## Prompt
Lines before the one containing "structures and back;" are excluded; reproduce that line and all lines after it in the entries below, exactly.

## Data supplied
(* ===== verification/Prelude.v ===== *)
(** * Verification of resolvd, the Peios stub resolver

    resolvd is a caching stub resolver.  Clients ask it over two doors, the
    native socket and DNS on the loopback; it asks the servers of the network
    interfaces that netd tells it of, and the ones its registry key names.

    ** The program and where it is modelled

    - The DNS codec (dns/src/lib.rs): [Names] has names, their text, wire form
      and compression, reverse names and case randomisation; [Message] the
      records and messages, [MessageProofs] the wire form of each and the
      round trip; [Present] a record as a client sees it.
    - The cache (resolvd/src/cache.rs): [Cache].
    - The engine (resolvd/src/engine.rs), which decides every answer and does
      no I/O: [EngineState] has its state, [Records] the evaluation of a reply,
      [Routing] the choice of scope, servers, candidates and synthetic answers,
      [Engine] every operation as a function from state to state and actions.
      [EngineInv] states the invariant, [EngineStep], [EngineRun] and
      [EngineMachine] prove that every operation keeps it and account for the
      questions, [EngineFlow] for the transactions, [EngineFacts] and
      [EngineProps] hold what follows.  [EngineAnswers] is the invariant that
      every completion is one a client can be shown, [EngineTruth] carries it
      through whole runs, and [AnswersProps] has the theorems.
    - Reply queue, accept pause and entropy (reply_queue.rs, accept_backoff.rs,
      entropy.rs): [Io], [IoProps].
    - The stub door (stub.rs): [Stub], [StubProps].
    - Upstream sockets (upstream.rs): [Upstream], [UpstreamProps].
    - The native protocol (resolvd-core/src/lib.rs and msgpack.rs): [Msgpack],
      [MsgpackProofs], [NativeWire], [NativeWireProofs], [NativeWireProps]; its
      texts of addresses in [IpText]; [WireTyped] that a decoded reply is
      well typed; the door (control.rs) in [Control], and the opening and the
      protection of its socket in [Door].
    - The channel to netd (netd_link.rs): [NetdLink], over the wire of netd's
      control protocol (vendor/netd/netd-core/src/lib.rs) in [NetdCodec] and
      [NetdCodecProofs]; [NetdProps] has the theorem on the two together.
    - The registry (config.rs, registry_reader.rs): [RegistryConfig].
    - The sockets that upstream.rs and netd_link.rs open, call by call:
      [Sockets].
    - The daemon (main.rs): [Daemon] has the state and the handlers,
      [DaemonLoop] one turn of the event loop, its deadline, its poll set and
      the start; [DaemonInv] the invariant between an engine operation and the
      end of its actions, [DaemonServe] who is answered by them, [DaemonRun]
      and [DaemonPhases] that each phase of a turn keeps the invariant,
      [DaemonProps] the theorems.  [Service] is the program around the
      loop: the start, the notification of the service manager
      (notification.rs), the log (log.rs) and the loop itself.
    - The NSS module (nss/src/lib.rs, buffer.rs and connect.rs), which glibc
      loads into other programs: [Nss] has its entry points over a memory of bytes,
      [NssProofs] what the packer leaves in memory, [NssProps] what a C program
      reads there.
    - The C library and its Rust client (libresolvd, resolvd-abi,
      resolvd-client): [CViews] has the structures, their storage in an arena
      and the copies back, over a memory of typed allocations, [CViewsProofs]
      the interface [Faithful] between the two; [CLibrary] the channel with its
      deadline, the entry points and the client, [CLibraryProofs] and
      [CLibraryProps] the proofs.
    - The operator command (resolv/src/main.rs): [Tool], [ToolProps].
    - The fuzz targets (fuzz/fuzz_targets): [FuzzEngine] is the harness that
      drives the engine with a script of operations, [FuzzEngineProofs] and
      [FuzzEngineOps] prove that its assertions hold for every script;
      [FuzzCodec] has the targets of the codecs.
    - The unit tests, run on the model: [EngineTests], [CodecTests], [NssTests],
      [ClientTests] and [DaemonTests].  Each test of the code is one
      definition, [None] when an assertion fails, and one lemma per file
      evaluates them all.  The codecs' random tests are in [RandomTests],
      which proves that they pass for every seed.
    - [Framing] is the interface of length-prefixed streams, which the TCP
      exchange with a server and the netd channel both instantiate, and [Net]
      has addresses and machine integers.

    ** How the code is modelled

    Integers are [Z] with their width written out ([wrap], [is_u16], ...);
    bytes and strings are lists of [Z], a string's being UTF-8; instants and
    durations are nanoseconds.  [HashMap]s are [gmap]s; where the code iterates
    over one, the order is the class [MapOrder], any permutation, and every
    theorem holds for all of them.  [Name] compares without case, so maps keyed
    by names use the lower-case form.  The identifiers and counters that the
    code keeps in a [u64] are unbounded: none gets near its width.  A [Result] is [result], a panic-free
    [expect] has a lemma that its branch is not taken.

    System calls are data.  What [recv], [read], [accept], [write], [poll] and
    the clock give comes in as arguments ([RecvUdp], [ReadTcp], [Write],
    [TurnIo], ...), and what is sent comes out as a list of effects; a theorem
    for all arguments is one for everything the system may do.  Code that is
    not in the repository is a parameter: the kernel's access check, the
    interface table, the registry, the random source, the allocator, and the
    MessagePack of the peios crate, which is the interface [Peios] with its
    laws [PeiosTyped] and [PeiosRoundTrip], of which the resolver's own
    MessagePack is an instance.  [Service] has what the log does with a line;
    the text of most lines has no model.

    ** Fuel

    - Reading a name follows compression pointers that must point backwards,
      so the length of the message bounds the jumps; running out is proved not
      to happen.
    - Skipping a MessagePack value recurses at most to its depth limit, and
      more fuel changes nothing.
    - Draining a buffer of frames, reading a stream and taking messages use the
      bytes there are; each step consumes some.
    - [perform] calls itself on the actions that a send which fails at once
      gives rise to.  [perform_rounds] returns [None] when it runs out; each
      round uses up upstream work, so the work there is and one round more
      suffice, and the theorem says it returns.

    ** What the theorems show

    - Clients: each is answered exactly once, in the form of its door (only a
      reply larger than any DNS message is not sent at all); none is forgotten,
      and none waits forever even if no server ever answers; every table is
      bounded; no socket leaks; the loop wakes up in time and polls what it
      must; a peer without rights changes nothing.
    - Engine: each question completes exactly once; only the reply to the
      question asked, letter case included, is believed; queries follow the
      routing rule and never leave their scope; an answer holds exactly the
      records its reply justifies, for no longer than they live; a scope that
      changes takes its answers with it; local names stay local.
    - Codecs: messages, names, requests and replies round-trip; decoding is
      total and yields well-formed data; streams are understood whatever their
      cuts, at the stub door, the native door, upstream and from netd.
    - netd: whatever netd encodes is decoded as it was sent, frame by frame,
      and only a whole snapshot reaches the engine.
    - Fuzz targets: every assertion of the four targets and of the codecs'
      random tests holds for every input.
    - Service: readiness is announced exactly when the start succeeded, and the
      loop ends only when poll fails; the native door lets everyone ask and
      only the system replace it; a socket opened in vain is closed.
    - NSS: nothing outside the caller's buffer is written, an answer that fits
      is read back whole, one that does not asks for more room, and absence is
      reported only when the daemon asserts it, or for a name that cannot be
      asked at all.
    - C library: a call returns exactly what the exchange gave, through the C
      structures and back; the channel loses no byte, and its deadline covers
      connecting, sending and receiving.
    - Command: its exit status is the daemon's verdict, 0, 2 or 3, and 1 for a
      failure; what the reply holds is printed.
    - Configuration: it is loaded whole or not at all, one unreadable entry
      failing the load, and is fit for the engine.

    ** Not modelled

    - What the kernel does behind a system call: its results are arguments.
    - Of netd-core, what resolvd does not use: its client side, its registry
      rules, its policy and its profiles; the other vendored crates.
    - Tests that only exercise the kernel's sockets or that fill a table of
      thousands of entries; the harness of the virtual machine tests.
    - Build scripts and the generated constants they write. *)

From stdpp Require Export base decidable option list gmap strings numbers sorting.
From Stdlib Require Export ZArith Lia.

## Exercise output
      structures and back; the channel loses no byte, and its deadline covers
      connecting, sending and receiving.
    - Command: its exit status is the daemon's verdict, 0, 2 or 3, and 1 for a
      failure; what the reply holds is printed.
    - Configuration: it is loaded whole or not at all, one unreadable entry
      failing the load, and is fit for the engine.

    ** Not modelled

    - What the kernel does behind a system call: its results are arguments.
    - Of netd-core, what resolvd does not use: its client side, its registry
      rules, its policy and its profiles; the other vendored crates.
    - Tests that only exercise the kernel's sockets or that fill a table of
      thousands of entries; the harness of the virtual machine tests.
    - Build scripts and the generated constants they write. *)

From stdpp Require Export base decidable option list gmap strings numbers sorting.
From Stdlib Require Export ZArith Lia.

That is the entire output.